Pessoas que confessam suas vidas cedo demais são perigosas. Com certeza, estão mentindo ou o plantando cenários falsos para lhe prender.

A honestidade demora, a intimidade demora, os segredos demoram a surgir. Não é um processo que se faz sem transição e amizade.

Se alguém já abre o coração nos primeiros encontros, depois do sexo, não é empatia, atração fatal, cumplicidade instantânea. Você pode concluir que é o amor que aguardava ansiosamente pela invejável transparência, mas é encrenca. Duvide da intimidade à vista, grandes chances de se envolver com um maluco ou uma maluca ou um serial lover.

Quem tem necessidade de falar de cara está criando fatos e chantagens para enredar. São casados prometendo divórcio, são solteiros que usam o romantismo para transar em sequência com diferentes parcerias na semana.

Se existe demora para responder mensagens, se não acontece clareza do que está acontecendo, repare no início do contato, volte duas casas, veja se não houve uma catarse monumental das dificuldades de amar na mesa de bar.

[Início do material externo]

Lemma complete_sameButStage (idNow dateNow : Z) (url : string)
    (outcome : Outcome) (s1 s2 : State) :
  sameButStage s1 s2 ->
  complete URL_hostname idNow dateNow url outcome s1
  = complete URL_hostname idNow dateNow url outcome s2.
Proof.
  unfold sameButStage. intros H.
  assert (forall s,
             complete URL_hostname idNow dateNow url outcome s
             = complete URL_hostname idNow dateNow url outcome
                 (setLoadingStage "" s)) as E.
  { intros s. unfold complete, tryBlock.
    destruct outcome as [[[|img imgs] |] cites | [| [m |]]]; reflexivity. }
  by rewrite (E s1), (E s2), H.
Qed.

(** Validation: an input of white space only (the empty input included)
    sends no request, starts no loading and leaves the shown result alone,
    setting only the inline error; any other input sends a request for the
    input as typed, untrimmed, and clears error, images and citations. *)
Theorem request_iff_not_blank (st : State) :
  (allWhite (urlInput st) = true ->
   submit st = (setError (Some "Please provide a valid URL.") st, None) /\
   forall idNow dateNow during outcome,
     handleGenerate idNow dateNow during outcome st
       = (setError (Some "Please provide a valid URL.") st, None, Ok tt)) /\
  (allWhite (urlInput st) = false ->
   exists st1 req,
     submit st = (st1, Some req) /\ reqUrl req = urlInput st /\
     loading st1 = true /\ error st1 = None /\ images st1 = [] /\
     citations st1 = [] /\ loadingStage st1 = "INITIALIZING...").
Proof.
  split; intros H.
  - assert (submit st
            = (setError (Some "Please provide a valid URL.") st, None)) as E.
    { unfold submit. by rewrite truthy_trim, H. }
    split; [exact E |]. intros idNow dateNow during outcome.
    unfold ArticleToInfographic.handleGenerate. by rewrite E.
  - unfold submit. rewrite truthy_trim, H. simpl negb. cbv iota.
    do 2 eexists. split; [reflexivity |]. done.
Qed.

(** The stage messages the service reports never change the outcome of a
    run: state, history item and result are those of the run with the
    stage reports left out, whatever else happens while the request is
    out; a run during which only stages are reported ends as the run
    during which nothing happens. *)
Theorem stages_leave_no_trace (idNow dateNow : Z) (outcome : Outcome)
    (st : State) :
  (forall during : list Interaction,
      handleGenerate idNow dateNow during outcome st
      = handleGenerate idNow dateNow
          (List.filter (fun i => negb (isStage i)) during) outcome st) /\
  (forall stages : list string,
      handleGenerate idNow dateNow (map StageReported stages) outcome st
      = handleGenerate idNow dateNow [] outcome st).
Proof.
  assert (forall during : list Interaction,
             handleGenerate idNow dateNow during outcome st
             = handleGenerate idNow dateNow
                 (List.filter (fun i => negb (isStage i)) during) outcome st)
    as H.
  { intros during. unfold ArticleToInfographic.handleGenerate.
    destruct (submit st) as [st1 [req |]]; [| done].
    apply complete_sameButStage, stages_filtered. reflexivity. }
  split; [exact H |].
  intros stages. by rewrite H, only_stages_filtered.
Qed.

(** Once a request is out, every way it can end leaves the form usable,
    whatever the user did while it was out: loading is off and the stage
    text is empty afterwards.  The handler itself fails only when the
    service rejects with null or undefined, and then no error text is shown
    at all. *)
Theorem handler_always_cleans_up (idNow dateNow : Z)
    (during : list Interaction) (outcome : Outcome) (st st' : State)
    (added : option Value) (r : Exc unit) :
  allWhite (urlInput st) = false ->
  handleGenerate idNow dateNow during outcome st = (st', added, r) ->
  loading st' = false /\ loadingStage st' = "" /\
  (r = Ok tt \/
   r = Throw TypeError /\ outcome = Rejected ThrownNullish /\
   error st' = None /\ added = None).
Proof.
  intros Hb.
  unfold ArticleToInfographic.handleGenerate, submit.
  rewrite truthy_trim, Hb. simpl negb. cbv iota.
  set (st0 := setLoadingStage "INITIALIZING..." _).
  destruct (GenerateFacts.interact_frame during st0) as (_ & He & _ & _).
  set (st1 := fold_left interact during st0) in *.
  unfold complete, tryBlock.
  destruct outcome as [[[|img imgs] |] cites | [| [m |]]]; simpl;
    intros [= <- <- <-]; (split; [done | split; [done |]]);
    first [by left | by right].
Qed.


End Host.

Lemma request_iff_not_blank_witness :
  let noHost := fun _ : string => @None string in
  let blank := setUrlInput "  " initialState in
  let typed := setUrlInput " a.io " initialState in
  (submit blank = (setError (Some "Please provide a valid URL.") blank, None) /\
   forall idNow dateNow during outcome,
     ArticleToInfographic.handleGenerate noHost idNow dateNow during
       outcome blank
     = (setError (Some "Please provide a valid URL.") blank, None, Ok tt)) /\
  (exists st1 req,
      submit typed = (st1, Some req) /\ reqUrl req = urlInput typed /\
      loading st1 = true /\ error st1 = None /\ images st1 = [] /\
      citations st1 = [] /\ loadingStage st1 = "INITIALIZING...").
Proof.
  intros noHost blank typed.
  split; [apply (request_iff_not_blank noHost blank) |
          apply (request_iff_not_blank noHost typed)];
    reflexivity.
Defined.

Lemma handler_always_cleans_up_witness :
  let noHost := fun _ : string => @None string in
  let st := setUrlInput "a.io" initialState in
  let result :=
    ArticleToInfographic.handleGenerate noHost 1 2
      [StageReported "Fetching"; HistoryClicked "b.io" ["old"] []]
      (Rejected ThrownNullish) st in
  loading (fst (fst result)) = false /\
  loadingStage (fst (fst result)) = "" /\
  (snd result = Ok tt \/
   snd result = Throw TypeError /\
   Rejected ThrownNullish = Rejected ThrownNullish /\
   error (fst (fst result)) = None /\ snd (fst result) = None).
Proof.
  intros noHost st result.
  apply (handler_always_cleans_up noHost 1 2
           [StageReported "Fetching"; HistoryClicked "b.io" ["old"] []]
           (Rejected ThrownNullish) st
           (fst (fst result)) (snd (fst result)) (snd result));
    reflexivity.
Defined.


End HandlerFacts.

(** ** The progress animation: how fast it settles *)
Module AnimatorBounds.
Import LoadingState AnimatorFacts.
Local Open Scope Q_scope.

Lemma power_succ (n : nat) :
  0.95 ^ Z.of_nat (S n) == 0.95 * 0.95 ^ Z.of_nat n.
Proof.
  rewrite Nat2Z.inj_succ. unfold Z.succ.
  rewrite Qpower_plus by (vm_compute; discriminate).
  change (0.95 ^ 1) with 0.95. ring.
Qed.

Lemma ticks_decay (T x : Q) (n : nat) :
  Qabs (T - ticks n T x) < 0.5 \/
  Qabs (T - ticks n T x) == 0.95 ^ Z.of_nat n * Qabs (T - x).
Proof.
  induction n as [|n IH].
  - right. change (ticks 0 T x) with x. change (0.95 ^ Z.of_nat 0) with 1. ring.
  - rewrite ticks_outer. set (y := ticks n T x) in *.
    destruct (Qlt_le_dec (Qabs (T - y)) 0.5) as [Hs | Hm].
    + left. by rewrite (tick_settled T y Hs).
    + destruct IH as [IH | IH]; [lra |].
      right. rewrite power_succ, (tick_moving T y Hm).
      assert (Qabs (T - (y + (T - y) * 0.05)) == 0.95 * Qabs (T - y)) as ->.
      { destruct (Qabs_cases (T - y)) as [[H0 E] | [H0 E]];
          destruct (Qabs_cases (T - (y + (T - y) * 0.05))) as [[H1 E1] | [H1 E1]];
          lra. }
      rewrite IH. ring.
Qed.



End AnimatorBounds.

(** ** Loading: which stored texts are kept *)
Module LoadFacts.
Import Js App Records.

Section Host.

Context {Storage : Type}.
Variable storage_getItem : Storage -> string -> Exc (option string).
Variable JSON_parse : string -> Exc Value.
Variable Date_new : Value -> Exc (option Z).

Local Abbreviation World := (@World Storage).
Local Abbreviation loadHistory :=
  (loadHistory storage_getItem JSON_parse Date_new).

Lemma revive_nullish (raw : Value) :
  nullish raw = true -> revive Date_new raw = Throw TypeError.
Proof. by destruct raw. Qed.

Lemma revive_record (raw : Value) :
  nullish raw = false ->
  revive Date_new raw =
  match Date_new (dateOf raw) with
  | Ok time => Ok (VObj (setProp (spread raw) "date" (VDate time)))
  | Throw e => Throw e
  end.
Proof. by destruct raw. Qed.

Lemma mapExc_fails (raws : list Value) :
  Exists (fun raw => nullish raw = true \/
                     exists e, Date_new (dateOf raw) = Throw e) raws ->
  exists e, mapExc (revive Date_new) raws = Throw e.
Proof.
  induction 1 as [raw raws [Hn | [e He]] | raw raws _ [e IH]]; simpl.
  - rewrite revive_nullish by done. eauto.
  - destruct (nullish raw) eqn:E.
    + rewrite revive_nullish by done. eauto.
    + rewrite revive_record, He by done. eauto.
  - destruct (revive Date_new raw) as [item | e']; [| eauto].
    rewrite IH. eauto.
Qed.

O desabafo cria laços, inventa identificação e dá um tempo para a confusão. Parece um divã, porém é cama-de-gato.

Quando fica sabendo muito do passado do outro durante a aproximação, não existe futuro. Caiu numa arapuca psicanalítica, no xalalá freudiano.

Você pretende ajudar e ser compassivo, socorrer e acalmar e não questionou a duvidosa precocidade do drama. Nem está namorando e recebeu uma avalanche de problemas alheios a resolver ou se emocionar.

Algumas frases típicas da enrolação:

- Sofri muito na infância.
- Nunca consegui amar de verdade.
- Ninguém me entende.
- Acabei sendo maltratado pelos ex ou pelas ex.
- Eu me dediquei, e não fui correspondido.
- Procuro a minha cara-metade, a minha alma gêmea, ter um pouco de paz.

A terapia é a principal técnica empregada por homens e mulheres para deixar flertes na reserva e chamar quando tem vontade ou desejo.

Tratam-se dos canibais sentimentais, vivem cozinhando gente, sem nunca tomar partido ou engatar um relacionamento sério. Como avisaram de antemão de suas crises e de seus dilemas, não têm a necessidade de resolver nada. Pedem paciência, arrumam cenas para falta de confiança, somem para alimentar a culpa e assim vão levando casos adiante.